Bien sûr, vous avez compris, ce ne sont pas les moulages qui vont voyager mais les originaux qui sont déjà en piteux état !

Didier Rykner sur le site La tribune de l’Art publie un texte signé de quatre spécialistes mondialement connus de la sculpture, dont trois étrangers, car ce n’est pas un problème franco-français  : le Dr Charles Avery (ancien conservateur au Victoria & Albert Museum), Sir Timothy Clifford (ancien directeur des National Galleries of Scotland), le Dr Jennifer Montagu (spécialiste de la sculpture baroque) et François Souchal (professeur honoraire à l’Université, auteur notamment de l’ouvrage faisant autorité sur la sculpture française sous Louis XIV ; ce dernier  est sans ambiguïté : « Ces œuvres fragiles ne sont pas des objets de musée que l’on peut transporter… En tant que spécialistes de la sculpture, nous condamnons fermement ces déplacements des Bains d’Apollon qui constituent une grave menace pour leur conservation. L’objectif premier des musées est de protéger leurs œuvres. Il est donc indigne de la part des musées français de mettre ainsi en danger, pour des objectifs sans rapport avec l’histoire de l’art, l’un des groupes les plus importants de la statuaire mondiale. »
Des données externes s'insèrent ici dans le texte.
(** * te-studio-poc: the scene of [pages/index.js]

    A shallow embedding of the parts of [pages/index.js] that carry
    behaviour: the per-frame terrain update of [Landscape], the LED
    sampling of [Panel] and [Panels], and the selection state edited by
    [Controls].

    Conventions.
    - A JavaScript number is an exact rational ([Q]); [%] is the
      truncating remainder of the language.  Rounding of IEEE doubles is
      not part of the model.
    - The [selected] object is a finite map from its own property names
      to values.  Reading [selected[k]] follows the prototype chain: a
      name without an own property that [Object.prototype] defines
      ([constructor], [toString], ...) reads as the inherited member.
    - [Array.prototype.map] keeps one slot per element, so a callback
      that returns nothing leaves [None] in the slot; React drops those
      slots when it mounts the children.
    - Code that throws returns [TypeError]. *)

From Stdlib Require Import QArith Qround.
From stdpp Require Import gmap strings list fin_maps pretty.

Local Open Scope Q_scope.

(** * Part I: the program *)

(** ** Numbers *)

Module Num.

(** Integer part of a rational, rounding toward zero. *)
Definition Qtrunc (q : Q) : Z := Z.quot (Qnum q) (Zpos (Qden q)).

(** [a % b] on numbers: the remainder has the sign of the dividend. *)
Definition js_rem (a b : Q) : Q := a - b * inject_Z (Qtrunc (a / b)).

(** [ceil(a / k)] for a count [a] and a positive [k]. *)
Definition ceil_div (a k : nat) : nat := ((a + (k - 1)) / k)%nat.

(** [i % k != 0] on array indices.  [i % 0] is [NaN], which differs
    from every number. *)
Definition rem_ne_0 (i k : nat) : bool :=
  match k with
  | O => true
  | S _ => negb (Nat.eqb (i mod k) 0)
  end.

End Num.

(** ** Thrown exceptions *)

Inductive result (A : Type) : Type :=
| Ok (a : A)
| TypeError.
Arguments Ok {A} a.
Arguments TypeError {A}.

(** Sequencing: the first exception ends the computation. *)
#[global] Instance result_bind : MBind result := fun A B k r =>
  match r with
  | Ok a => k a
  | TypeError => TypeError
  end.

(** The children React keeps from an array: the empty slots are
    dropped, the order stays. *)
Definition compact {A} (l : list (option A)) : list A :=
  omap (fun x : option A => x) l.

(** ** TerrainLoop: the frame callback of [Landscape] *)

Module Landscape.

(** The [position.z] of the two terrain meshes. *)
Record TerrainState := { terrain1_z : Q; terrain2_z : Q }.

(** The meshes are mounted at [z = 0] and [z = -2]. *)
Definition mounted : TerrainState := {| terrain1_z := 0; terrain2_z := -2 |}.

Definition speed : Q := 15 # 100.

(** The callback given to [useFrame]: both positions are overwritten
    from [state.clock.elapsedTime]. *)
Definition useFrame (elapsedTime : Q) (st : TerrainState) : TerrainState :=
  {| terrain1_z := Num.js_rem (elapsedTime * speed) 2;
     terrain2_z := Num.js_rem (elapsedTime * speed) 2 - 2 |}.

End Landscape.

(** ** SelectionModel: the [selected] state of [Home], edited by [Controls] *)

Module Selection.

(** What reading a property of [selected] can give: the nested [colors]
    object, a boolean written by a checkbox, [undefined], or a member
    inherited from [Object.prototype] (a function, or the prototype
    itself for [__proto__]). *)
Inductive jsvalue : Type :=
| VUndefined
| VBool (b : bool)
| VColors (c : gmap string string)
| VInherited.

(** [!!v]: objects and functions are truthy. *)
Definition truthy (v : jsvalue) : bool :=
  match v with
  | VUndefined => false
  | VBool b => b
  | VColors _ => true
  | VInherited => true
  end.

(** The property names of [Object.prototype], which every object
    literal inherits. *)
Definition Object_prototype : list string :=
  [ "constructor"; "hasOwnProperty"; "isPrototypeOf";
    "propertyIsEnumerable"; "toLocaleString"; "toString"; "valueOf";
    "__proto__"; "__defineGetter__"; "__defineSetter__";
    "__lookupGetter__"; "__lookupSetter__" ].

(** Does [k] name a member of [Object.prototype]? *)
Definition inherited (k : string) : bool :=
  existsb (String.eqb k) Object_prototype.

(** [selected[k]]: the own property when there is one, else the member
    inherited from [Object.prototype], else [undefined]. *)
Definition get (selected : gmap string jsvalue) (k : string) : jsvalue :=
  match selected !! k with
  | Some v => v
  | None => if inherited k then VInherited else VUndefined
  end.

(** [{...v}]: the own enumerable properties of an object; a primitive,
    a function or [undefined] spreads to nothing. *)
Definition spread (v : jsvalue) : gmap string string :=
  match v with
  | VColors c => c
  | _ => ∅
  end.

(** [v.primary] and [v.edge], the two reads of a colour in the code:
    they throw on [undefined], and are [undefined] on a boolean or a
    function. *)
Definition member (v : jsvalue) (k : string) : result (option string) :=
  match v with
  | VUndefined => TypeError
  | VBool _ => Ok None
  | VColors c => Ok (c !! k)
  | VInherited => Ok None
  end.

(** [React.useState({ colors: { primary: "#e84971", edge: "#39f5e6"} })] *)
Definition initial : gmap string jsvalue :=
  {[ "colors" := VColors (<["primary" := "#e84971"]> {[ "edge" := "#39f5e6" ]}) ]}.

(** [setSelected({...selected, colors: { ...selected.colors, [id]: value } })] *)
Definition updateColor (id value : string) (selected : gmap string jsvalue)
  : gmap string jsvalue :=
  <[ "colors" := VColors (<[ id := value ]> (spread (get selected "colors"))) ]> selected.

(** The [Clear] button: [setSelected({ colors: selected.colors })] *)
Definition clear (selected : gmap string jsvalue) : gmap string jsvalue :=
  {[ "colors" := get selected "colors" ]}.

(** A checkbox: [setSelected({...selected, [panel.id]: !selected[panel.id]})] *)
Definition toggle (id : string) (selected : gmap string jsvalue)
  : gmap string jsvalue :=
  <[ id := VBool (negb (truthy (get selected id))) ]> selected.

(** The events [Controls] can raise. *)
Inductive action : Type :=
| Toggle (id : string)
| SetColor (which value : string)
| Clear.

Definition step (selected : gmap string jsvalue) (a : action) : gmap string jsvalue :=
  match a with
  | Toggle id => toggle id selected
  | SetColor which value => updateColor which value selected
  | Clear => clear selected
  end.

Definition run (acts : list action) (selected : gmap string jsvalue)
  : gmap string jsvalue :=
  foldl step selected acts.


Definition is_Toggle (id : string) (a : action) : bool :=
  match a with Toggle id' => bool_decide (id' = id) | _ => false end.



(** The panel entries of [selected]: everything but [colors]. *)
Definition enabled (selected : gmap string jsvalue) : gmap string jsvalue :=
  delete "colors" selected.

(** The shape [Home] and [Controls] maintain: [colors] holds an object. *)
Definition wf (selected : gmap string jsvalue) : Prop :=
  exists c, selected !! "colors" = Some (VColors c).

End Selection.

(** ** GeometrySampler: [Panel] and [Panels] *)

Module Sampler.

Import Selection.

(** [ledPos]: an array of three numbers. *)
Abbreviation ledPos := (Q * Q * Q)%type.
Definition at0 (p : ledPos) : Q := fst (fst p).
Definition at1 (p : ledPos) : Q := snd (fst p).
Definition at2 (p : ledPos) : Q := snd p.

(** A record of the dataset.  [leds] is [None] when the property is
    missing.  Edge records carry no [id]; the field is never read for
    them. *)
Record panel := { id : string; leds : option (list ledPos) }.

(** [teModel], imported from [data/leds]. *)
Record teModel := { panels : list panel; edges : list panel }.

(** The module constants, gathered so that they can be varied. *)
Record caps := { maxPerPanel : nat; skipLeds : option nat; maxPanels : nat }.

(** [skipLeds = 10], [maxPerPanel = 3000], [maxPanels = 200] *)
Definition source_caps : caps :=
  {| maxPerPanel := 3000; skipLeds := Some 10%nat; maxPanels := 200 |}.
Jean-René Gaborit, qui n’est pas n’importe qui non plus, (ancien directeur du département des sculptures du Musée du Louvre),  énumère les différents risques que vont courir les Bains d’Apollon. Les marbres sont  fragiles, cassants et difficiles à réparer : « un fil noir finit toujours par apparaître sur les cassures des marbres, quelle que soit la technique de restauration utilisée ». Ce sont des accidents irréparables au sens propre, contrairement aux plâtres et aux terres cuites qui se restaurent plus facilement. Plus un marbre est gros, plus le risque d’accident augmente : or ici il s’agit d’un groupe de 7 sculptures (Versailles-land a du les confondre avec une installation d’AC qui se font gloire d’être éphémère) qui subiront : un démontage à Versailles, remontage à Arras, démontage à Arras, remontage à Abu Dhabi, démontage à Abu Dhabi et montage à Versailles. Le casse du siècle est assuré ! Ajoutez  le transport avec des  vibrations qui seront de toutes façons un risque : si le déplacement vers Arras se fera sans doute par camion, donc debout, l’avion impose parfois de transporter les œuvres couchés. Or redresser une grande sculpture est en soi un acte risqué précise  Mr Gaborit.

Didier Ryckner, fort de son expérience, rappelle que les commissions de prêts donnent en général, dès qu’il y a une volonté politique, leur acquiescement à presque tout,  autant dire à n’importe quoi. C’est l’irresponsabilité générale, en l’occurrence  il n’y aura pas même pas d’assurance qui couvre les dégâts : l’Etat est son propre assureur… le citoyen n’aura plus que ses yeux pour pleurer et nos décideurs nous diront « c’est de la faute à pas de chance ». Si Apollon expire dans l’aventure, on aura droit au sempiternel « c’est pas moi, c’est l’autre qui a pris la décision »…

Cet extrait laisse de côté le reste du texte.